Didier Rykner, chief editor of the French art journal The Art Tribune, is one critic.
"They say, 'Oh, it's going to be a very high-level McDonald's,' " Rykner says, laughing. "I don't know what is a 'high-level McDonald's!' "
Rykner says the initial contract for the mall when it opened 20 years ago stipulated only cultural and high-profile shops.
But officials from the Louvre are assuring critics that a quality McCafe will be positioned in the underground approach to its entrance. The restaurant will represent the American segment of a new food court featuring world cuisines and coffee shops.
Rykner says that although the French do enjoy fast food, it should remain separate from art.
"It doesn't fit together because I think McDonald's is one of the lowest level of cooking, and Louvre is one of the biggest level in art," he says.
France is McDonald's biggest market after the United States, but many in France see the fast-food chain as the Trojan horse of globalization and the scourge of the traditional French meal.
Popular daily newspaper Le Parisien sardonically compared Ronald McDonald to Venus de Milo and said the decision could result in the fragrance of fries drifting under the Mona Lisa's nose.
Jeanne Bossieu says she regularly visits the museum and that she is bothered by the idea of a McDonald's there.

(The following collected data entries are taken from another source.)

(* ===== verification/OrderbookProps.v ===== *)
(** * Properties of the order book

    The invariant that ties the maker accounts and the index of open orders to
    the orders, its preservation by every operation, and what follows from
    it: an open order can always be cancelled in full and filled, and the
    best bid and ask are what they claim to be. *)
From stdpp Require Import functions.
From S2P Require Import Prelude Types Toy Smt StateDB NativeState Staking StakingProps Orderbook.

(** ** Lists *)
Lemma sumZ_map_insert {A} (f : A → Z) (l : list A) i x y : l !! i = Some x →
  sumZ (map f (<[i := y]> l)) = sumZ (map f l) - f x + f y.
Proof.
  intros H. rewrite <- (take_drop_middle l i x H) at 2.
  rewrite insert_take_drop by (by eapply lookup_lt_Some).
  rewrite !map_app, !sumZ_app. cbn [map]. rewrite !sumZ_cons. lia.
Qed.

(** Removing position [i] by moving the last element into it. *)
Lemma swap_remove_perm {A} (l : list A) (x y : A) i : (l ++ [x]) !! i = Some y →
  y :: (if decide (i = length l) then l else <[i := x]> l) ≡ₚ l ++ [x].
Proof.
  intros H. destruct (decide (i = length l)) as [->|Hne].
  - rewrite lookup_app_r, Nat.sub_diag in H by done. injection H as ->. apply Permutation_cons_append.
  - pose proof (lookup_lt_Some _ _ _ H) as Hlt. rewrite length_app in Hlt. cbn in Hlt.
    rewrite lookup_app_l in H by lia. rewrite <- (take_drop_middle l i y H) at 2.
    rewrite insert_take_drop by lia. rewrite <- app_assoc. cbn [app].
    rewrite <- (Permutation_middle (take i l) _ x), <- (Permutation_middle (take i l) _ y).
    apply perm_skip. rewrite app_assoc. apply Permutation_cons_append.
Qed.

Lemma seqZ_snoc m n : 0 <= n → seqZ m (n + 1) = seqZ m n ++ [m + n].
Proof. intros H. rewrite seqZ_app by lia. done. Qed.
(* ===== verification/OrderbookSafe.v ===== *)
(** * The order book keeps its promises

    Every operation of the order book is simulated by the abstract book of
    [OrderbookProps] and keeps its invariant.  Hence an open order can always
    be cancelled by its maker for its whole lock and filled by anybody, the
    underflow errors are unreachable, and the best bid and ask are the best
    open orders. *)
From stdpp Require Import functions.
From S2P Require Import Prelude Types Toy Smt StateDB NativeState Staking StakingProps Orderbook OrderbookProps.

Section Safe.
Context `{C : Crypto} {S : Type} `{N : !NativeState S} `{L : !NativeStateLaws S}.
Context (A : list Address) (n : Z) (Hd : obslots_distinct (ob_in_play A n)) (Hn : n + 1 < 2 ^ 64).

(** The state holds a book in order. *)
Definition holds (s : S) : Prop := ∃ V, agree A n s V ∧ book_ok A n V.

Lemma agree_ext s V V' : agree A n s V → bk_next V' = bk_next V → (∀ i, bk_order V' i = bk_order V i) →
  (∀ m, bk_count V' m = bk_count V m) → (∀ m, bk_q V' m = bk_q V m) → (∀ x, bk_b V' x = bk_b V x) →
  (∀ x, bk_index V' x = bk_index V x) → agree A n s V'.
Proof using.
  clear. intros [] E1 E2 E3 E4 E5 E6. split; intros; rewrite ?E1, ?E2, ?E3, ?E4, ?E5, ?E6 in *; auto.
Qed.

"I think the museum will lose some of its grandeur if there's a McDonald's here in this close vicinity," Bossieu says. "And it may attract people who aren't necessarily interested in visiting the Louvre."
Rykner says it is not McDonald's fault. He blames the Louvre for selling out to commercialism and mass marketing. He is still angry at the museum for selling its name like a designer brand, he says, to an art museum in Abu Dhabi two years ago.